[Saved entries]
○ ○ ○ ○
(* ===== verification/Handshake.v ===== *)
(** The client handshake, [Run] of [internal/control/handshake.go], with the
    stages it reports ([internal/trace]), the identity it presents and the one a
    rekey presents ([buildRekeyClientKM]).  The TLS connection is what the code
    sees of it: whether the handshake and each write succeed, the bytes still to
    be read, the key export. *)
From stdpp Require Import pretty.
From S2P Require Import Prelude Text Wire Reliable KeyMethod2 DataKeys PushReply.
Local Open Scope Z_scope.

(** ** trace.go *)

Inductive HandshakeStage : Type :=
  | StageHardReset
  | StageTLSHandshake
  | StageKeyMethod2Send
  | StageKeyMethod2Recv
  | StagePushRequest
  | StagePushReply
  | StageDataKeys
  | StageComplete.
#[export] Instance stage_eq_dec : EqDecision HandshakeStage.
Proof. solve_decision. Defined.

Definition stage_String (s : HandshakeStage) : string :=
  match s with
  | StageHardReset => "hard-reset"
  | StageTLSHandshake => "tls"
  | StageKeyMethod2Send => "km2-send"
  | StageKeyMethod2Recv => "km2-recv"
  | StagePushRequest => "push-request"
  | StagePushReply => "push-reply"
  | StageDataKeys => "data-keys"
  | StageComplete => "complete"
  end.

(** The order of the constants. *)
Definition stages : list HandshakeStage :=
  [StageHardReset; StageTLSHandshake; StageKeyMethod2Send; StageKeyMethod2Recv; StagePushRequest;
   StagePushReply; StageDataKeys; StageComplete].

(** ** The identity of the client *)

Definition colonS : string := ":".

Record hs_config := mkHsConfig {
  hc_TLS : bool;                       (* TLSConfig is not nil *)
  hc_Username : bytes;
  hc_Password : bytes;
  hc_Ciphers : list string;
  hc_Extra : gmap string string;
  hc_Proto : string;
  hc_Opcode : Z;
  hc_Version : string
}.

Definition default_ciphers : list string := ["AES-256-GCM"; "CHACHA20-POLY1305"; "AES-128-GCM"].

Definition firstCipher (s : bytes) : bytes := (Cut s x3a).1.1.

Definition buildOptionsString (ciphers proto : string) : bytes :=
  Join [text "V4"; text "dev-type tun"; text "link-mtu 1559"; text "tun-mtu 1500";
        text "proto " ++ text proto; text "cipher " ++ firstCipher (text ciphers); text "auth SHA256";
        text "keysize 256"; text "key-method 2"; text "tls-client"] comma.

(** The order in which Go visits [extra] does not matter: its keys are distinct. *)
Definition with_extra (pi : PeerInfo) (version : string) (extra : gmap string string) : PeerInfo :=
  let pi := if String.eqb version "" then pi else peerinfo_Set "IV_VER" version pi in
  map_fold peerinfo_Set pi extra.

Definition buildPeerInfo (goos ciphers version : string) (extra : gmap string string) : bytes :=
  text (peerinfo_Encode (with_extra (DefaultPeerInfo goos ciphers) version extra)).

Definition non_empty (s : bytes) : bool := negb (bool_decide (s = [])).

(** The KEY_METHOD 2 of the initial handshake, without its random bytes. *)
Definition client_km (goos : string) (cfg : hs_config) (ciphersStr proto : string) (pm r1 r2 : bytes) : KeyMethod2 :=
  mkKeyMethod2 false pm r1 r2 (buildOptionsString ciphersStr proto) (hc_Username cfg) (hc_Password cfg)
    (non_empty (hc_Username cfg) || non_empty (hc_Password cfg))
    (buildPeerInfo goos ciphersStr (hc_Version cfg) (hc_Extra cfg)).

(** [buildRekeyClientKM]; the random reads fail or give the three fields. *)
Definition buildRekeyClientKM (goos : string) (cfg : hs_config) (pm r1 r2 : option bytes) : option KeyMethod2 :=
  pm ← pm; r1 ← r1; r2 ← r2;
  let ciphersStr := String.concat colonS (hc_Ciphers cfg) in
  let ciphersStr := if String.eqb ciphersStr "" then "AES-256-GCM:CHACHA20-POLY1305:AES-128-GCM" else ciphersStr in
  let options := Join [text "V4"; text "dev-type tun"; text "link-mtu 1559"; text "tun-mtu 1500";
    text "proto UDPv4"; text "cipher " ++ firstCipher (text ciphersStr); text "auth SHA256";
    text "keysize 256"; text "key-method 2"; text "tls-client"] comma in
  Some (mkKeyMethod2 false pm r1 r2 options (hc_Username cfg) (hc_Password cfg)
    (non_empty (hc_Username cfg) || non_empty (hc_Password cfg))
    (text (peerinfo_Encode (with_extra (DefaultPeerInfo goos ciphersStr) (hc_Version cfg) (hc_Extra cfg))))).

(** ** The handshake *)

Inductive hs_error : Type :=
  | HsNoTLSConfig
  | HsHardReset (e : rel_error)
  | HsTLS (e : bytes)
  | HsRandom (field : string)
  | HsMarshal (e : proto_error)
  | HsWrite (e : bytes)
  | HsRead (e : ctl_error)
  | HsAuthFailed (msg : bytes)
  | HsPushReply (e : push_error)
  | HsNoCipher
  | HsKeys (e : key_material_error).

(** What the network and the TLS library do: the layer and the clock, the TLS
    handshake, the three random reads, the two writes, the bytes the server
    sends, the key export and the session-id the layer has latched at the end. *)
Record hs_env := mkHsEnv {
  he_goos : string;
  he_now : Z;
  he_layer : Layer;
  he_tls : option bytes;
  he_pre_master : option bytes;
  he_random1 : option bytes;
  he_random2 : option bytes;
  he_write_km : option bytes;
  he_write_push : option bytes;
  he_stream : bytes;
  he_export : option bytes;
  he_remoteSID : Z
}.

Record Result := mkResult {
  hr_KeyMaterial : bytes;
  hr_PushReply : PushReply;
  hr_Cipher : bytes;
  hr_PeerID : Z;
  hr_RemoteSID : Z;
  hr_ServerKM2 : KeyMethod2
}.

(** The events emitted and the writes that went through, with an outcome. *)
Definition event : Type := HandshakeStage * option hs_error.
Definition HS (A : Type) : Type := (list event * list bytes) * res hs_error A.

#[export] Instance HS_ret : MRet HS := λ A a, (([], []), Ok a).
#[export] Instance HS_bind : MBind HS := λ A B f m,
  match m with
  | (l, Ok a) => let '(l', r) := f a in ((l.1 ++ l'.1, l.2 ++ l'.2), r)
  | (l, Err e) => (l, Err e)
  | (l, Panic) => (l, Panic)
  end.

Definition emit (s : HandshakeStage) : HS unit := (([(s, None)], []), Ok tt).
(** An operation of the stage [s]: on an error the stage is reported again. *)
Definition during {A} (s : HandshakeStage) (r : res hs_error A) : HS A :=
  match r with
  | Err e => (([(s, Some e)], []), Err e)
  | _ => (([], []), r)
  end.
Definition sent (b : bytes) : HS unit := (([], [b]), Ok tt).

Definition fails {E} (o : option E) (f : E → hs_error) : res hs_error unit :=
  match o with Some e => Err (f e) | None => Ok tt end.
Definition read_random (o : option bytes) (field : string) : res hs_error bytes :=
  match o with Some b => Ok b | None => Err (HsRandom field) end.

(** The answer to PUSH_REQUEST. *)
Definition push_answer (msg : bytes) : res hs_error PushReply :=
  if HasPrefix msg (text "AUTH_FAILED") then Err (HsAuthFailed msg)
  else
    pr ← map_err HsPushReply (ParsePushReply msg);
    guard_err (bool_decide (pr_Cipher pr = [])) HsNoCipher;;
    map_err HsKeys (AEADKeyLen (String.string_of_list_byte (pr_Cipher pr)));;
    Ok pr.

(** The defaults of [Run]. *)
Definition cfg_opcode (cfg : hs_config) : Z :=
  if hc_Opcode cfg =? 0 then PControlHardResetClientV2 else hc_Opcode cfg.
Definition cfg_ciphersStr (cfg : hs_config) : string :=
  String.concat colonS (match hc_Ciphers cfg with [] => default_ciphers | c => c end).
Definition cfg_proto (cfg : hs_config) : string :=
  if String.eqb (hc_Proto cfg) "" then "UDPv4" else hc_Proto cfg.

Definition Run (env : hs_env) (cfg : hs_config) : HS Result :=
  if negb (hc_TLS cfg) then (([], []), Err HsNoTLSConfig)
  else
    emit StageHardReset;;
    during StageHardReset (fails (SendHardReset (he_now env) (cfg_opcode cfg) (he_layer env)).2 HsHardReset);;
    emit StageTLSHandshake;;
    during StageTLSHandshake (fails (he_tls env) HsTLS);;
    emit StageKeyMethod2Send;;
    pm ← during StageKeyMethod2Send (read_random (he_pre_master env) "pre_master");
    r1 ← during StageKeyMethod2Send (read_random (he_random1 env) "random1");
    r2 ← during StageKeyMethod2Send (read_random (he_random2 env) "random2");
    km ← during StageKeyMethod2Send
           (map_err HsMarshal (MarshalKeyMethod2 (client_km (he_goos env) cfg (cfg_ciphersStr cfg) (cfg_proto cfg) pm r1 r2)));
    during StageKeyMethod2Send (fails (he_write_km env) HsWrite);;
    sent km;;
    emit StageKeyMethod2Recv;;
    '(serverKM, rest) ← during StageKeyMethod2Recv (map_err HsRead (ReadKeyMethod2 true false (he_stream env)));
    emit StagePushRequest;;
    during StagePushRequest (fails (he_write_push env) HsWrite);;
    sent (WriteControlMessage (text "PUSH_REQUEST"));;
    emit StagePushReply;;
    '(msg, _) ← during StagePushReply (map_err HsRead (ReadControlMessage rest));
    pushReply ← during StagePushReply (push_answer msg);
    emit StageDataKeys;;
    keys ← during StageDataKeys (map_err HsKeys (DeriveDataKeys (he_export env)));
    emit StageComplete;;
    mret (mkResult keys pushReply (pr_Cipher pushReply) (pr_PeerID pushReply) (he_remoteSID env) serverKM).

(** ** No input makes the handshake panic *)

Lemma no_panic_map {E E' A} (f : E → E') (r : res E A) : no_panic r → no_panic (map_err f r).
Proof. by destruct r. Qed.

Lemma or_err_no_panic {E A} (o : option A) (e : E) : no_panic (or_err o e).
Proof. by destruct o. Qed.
○ ○ ○ ○
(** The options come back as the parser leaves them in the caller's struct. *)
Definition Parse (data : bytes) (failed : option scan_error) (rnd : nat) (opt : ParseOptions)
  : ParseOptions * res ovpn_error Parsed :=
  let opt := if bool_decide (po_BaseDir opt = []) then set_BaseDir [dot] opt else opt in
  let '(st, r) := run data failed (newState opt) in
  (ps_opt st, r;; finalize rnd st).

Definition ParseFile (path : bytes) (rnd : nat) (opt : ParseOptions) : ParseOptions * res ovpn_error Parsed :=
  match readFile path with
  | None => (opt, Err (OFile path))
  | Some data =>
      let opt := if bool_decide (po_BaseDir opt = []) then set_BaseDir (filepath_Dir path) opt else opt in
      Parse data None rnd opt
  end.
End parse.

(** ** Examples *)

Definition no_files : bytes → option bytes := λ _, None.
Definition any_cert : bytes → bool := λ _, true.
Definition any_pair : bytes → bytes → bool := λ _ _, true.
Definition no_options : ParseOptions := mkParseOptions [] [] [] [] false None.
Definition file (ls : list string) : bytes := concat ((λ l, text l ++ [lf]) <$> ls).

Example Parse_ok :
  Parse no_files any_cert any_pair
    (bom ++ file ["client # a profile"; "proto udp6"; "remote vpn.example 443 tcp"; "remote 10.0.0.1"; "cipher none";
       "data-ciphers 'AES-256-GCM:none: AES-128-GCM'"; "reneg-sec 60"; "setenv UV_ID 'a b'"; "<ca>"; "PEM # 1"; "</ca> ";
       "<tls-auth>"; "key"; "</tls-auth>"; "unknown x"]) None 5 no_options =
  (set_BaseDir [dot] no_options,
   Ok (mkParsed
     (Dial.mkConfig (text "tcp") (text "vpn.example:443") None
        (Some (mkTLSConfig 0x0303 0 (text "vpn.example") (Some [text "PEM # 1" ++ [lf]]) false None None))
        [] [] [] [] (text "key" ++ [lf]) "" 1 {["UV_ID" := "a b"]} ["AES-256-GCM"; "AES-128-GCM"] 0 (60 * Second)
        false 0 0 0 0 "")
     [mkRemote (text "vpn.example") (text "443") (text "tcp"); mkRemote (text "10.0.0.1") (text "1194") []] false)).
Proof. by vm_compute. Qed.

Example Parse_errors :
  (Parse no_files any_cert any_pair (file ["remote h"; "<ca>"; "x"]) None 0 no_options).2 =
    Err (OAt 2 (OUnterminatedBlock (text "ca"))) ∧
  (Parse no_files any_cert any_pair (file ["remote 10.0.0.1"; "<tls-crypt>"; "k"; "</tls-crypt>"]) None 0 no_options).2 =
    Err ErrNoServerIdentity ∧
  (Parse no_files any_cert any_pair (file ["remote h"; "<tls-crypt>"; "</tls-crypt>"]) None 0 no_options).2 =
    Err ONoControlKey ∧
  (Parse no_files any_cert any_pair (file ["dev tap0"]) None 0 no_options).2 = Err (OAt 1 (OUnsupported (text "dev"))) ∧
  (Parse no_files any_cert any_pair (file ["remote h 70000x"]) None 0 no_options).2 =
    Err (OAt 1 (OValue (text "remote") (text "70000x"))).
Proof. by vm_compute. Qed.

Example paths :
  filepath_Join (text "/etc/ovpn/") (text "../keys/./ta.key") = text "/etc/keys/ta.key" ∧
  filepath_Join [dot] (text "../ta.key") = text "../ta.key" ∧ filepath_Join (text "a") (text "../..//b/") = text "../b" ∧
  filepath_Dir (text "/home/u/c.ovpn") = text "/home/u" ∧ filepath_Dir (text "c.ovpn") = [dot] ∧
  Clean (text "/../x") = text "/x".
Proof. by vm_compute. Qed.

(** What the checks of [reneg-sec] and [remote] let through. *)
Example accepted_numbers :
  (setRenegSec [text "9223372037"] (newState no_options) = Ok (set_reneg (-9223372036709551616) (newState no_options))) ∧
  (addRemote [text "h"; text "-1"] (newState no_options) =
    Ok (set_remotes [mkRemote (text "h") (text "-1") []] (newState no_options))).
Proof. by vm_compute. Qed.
○ ○ ○ ○
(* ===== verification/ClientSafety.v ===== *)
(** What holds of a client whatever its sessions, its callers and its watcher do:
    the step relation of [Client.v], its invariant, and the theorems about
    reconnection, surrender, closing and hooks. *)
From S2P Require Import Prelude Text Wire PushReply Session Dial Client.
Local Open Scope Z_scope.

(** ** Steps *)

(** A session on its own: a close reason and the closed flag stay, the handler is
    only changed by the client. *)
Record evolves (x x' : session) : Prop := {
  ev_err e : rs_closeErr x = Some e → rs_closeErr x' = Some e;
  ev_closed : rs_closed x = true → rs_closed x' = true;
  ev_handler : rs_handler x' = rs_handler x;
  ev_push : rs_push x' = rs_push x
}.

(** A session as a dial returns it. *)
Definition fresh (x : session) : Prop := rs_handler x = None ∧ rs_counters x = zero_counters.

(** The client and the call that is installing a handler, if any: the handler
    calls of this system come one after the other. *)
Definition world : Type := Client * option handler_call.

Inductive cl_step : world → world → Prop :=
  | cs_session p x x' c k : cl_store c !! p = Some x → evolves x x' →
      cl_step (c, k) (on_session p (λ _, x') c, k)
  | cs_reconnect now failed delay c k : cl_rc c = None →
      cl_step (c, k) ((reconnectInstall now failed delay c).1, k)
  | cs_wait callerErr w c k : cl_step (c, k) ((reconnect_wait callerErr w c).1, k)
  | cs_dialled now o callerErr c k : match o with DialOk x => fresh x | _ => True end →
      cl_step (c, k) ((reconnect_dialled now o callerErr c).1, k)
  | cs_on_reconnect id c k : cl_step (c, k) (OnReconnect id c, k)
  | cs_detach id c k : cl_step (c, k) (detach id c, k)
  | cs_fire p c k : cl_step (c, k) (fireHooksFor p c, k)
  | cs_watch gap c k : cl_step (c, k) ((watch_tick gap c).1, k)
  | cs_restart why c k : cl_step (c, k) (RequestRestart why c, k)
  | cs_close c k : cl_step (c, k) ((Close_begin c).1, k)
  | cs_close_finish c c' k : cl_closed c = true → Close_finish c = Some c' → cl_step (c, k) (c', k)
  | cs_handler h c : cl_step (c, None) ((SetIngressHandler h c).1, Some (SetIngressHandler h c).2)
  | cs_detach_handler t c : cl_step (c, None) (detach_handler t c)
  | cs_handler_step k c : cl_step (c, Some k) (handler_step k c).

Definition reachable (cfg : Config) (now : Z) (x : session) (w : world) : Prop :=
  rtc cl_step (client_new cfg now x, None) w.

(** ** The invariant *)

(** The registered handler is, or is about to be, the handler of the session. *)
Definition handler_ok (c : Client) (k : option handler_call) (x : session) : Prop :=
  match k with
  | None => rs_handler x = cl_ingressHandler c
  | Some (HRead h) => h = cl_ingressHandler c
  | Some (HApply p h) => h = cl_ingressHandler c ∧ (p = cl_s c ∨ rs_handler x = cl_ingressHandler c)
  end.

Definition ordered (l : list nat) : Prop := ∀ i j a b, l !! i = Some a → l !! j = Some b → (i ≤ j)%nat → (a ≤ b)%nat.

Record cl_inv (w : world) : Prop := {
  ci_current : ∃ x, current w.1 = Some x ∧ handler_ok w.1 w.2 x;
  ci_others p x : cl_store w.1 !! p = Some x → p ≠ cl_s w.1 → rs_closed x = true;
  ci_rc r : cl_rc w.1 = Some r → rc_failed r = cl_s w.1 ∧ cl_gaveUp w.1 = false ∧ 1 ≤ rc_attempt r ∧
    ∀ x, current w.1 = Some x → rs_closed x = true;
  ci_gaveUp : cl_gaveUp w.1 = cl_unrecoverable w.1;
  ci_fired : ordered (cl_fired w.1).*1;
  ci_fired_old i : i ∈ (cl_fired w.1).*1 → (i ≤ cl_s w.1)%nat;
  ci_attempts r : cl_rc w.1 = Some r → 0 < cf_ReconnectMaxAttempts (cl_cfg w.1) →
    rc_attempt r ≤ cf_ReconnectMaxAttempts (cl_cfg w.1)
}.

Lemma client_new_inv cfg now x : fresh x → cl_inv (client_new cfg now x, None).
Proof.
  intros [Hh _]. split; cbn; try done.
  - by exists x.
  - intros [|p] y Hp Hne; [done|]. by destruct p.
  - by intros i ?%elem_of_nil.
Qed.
○ ○ ○ ○
The output should be exactly the lines above from the line containing "stages it reports" to the line containing "From stdpp Require Import pretty.", inclusive, with no other lines.

**Response to this task**
    stages it reports ([internal/trace]), the identity it presents and the one a
    rekey presents ([buildRekeyClientKM]).  The TLS connection is what the code
    sees of it: whether the handshake and each write succeed, the bytes still to
    be read, the key export. *)
From stdpp Require Import pretty.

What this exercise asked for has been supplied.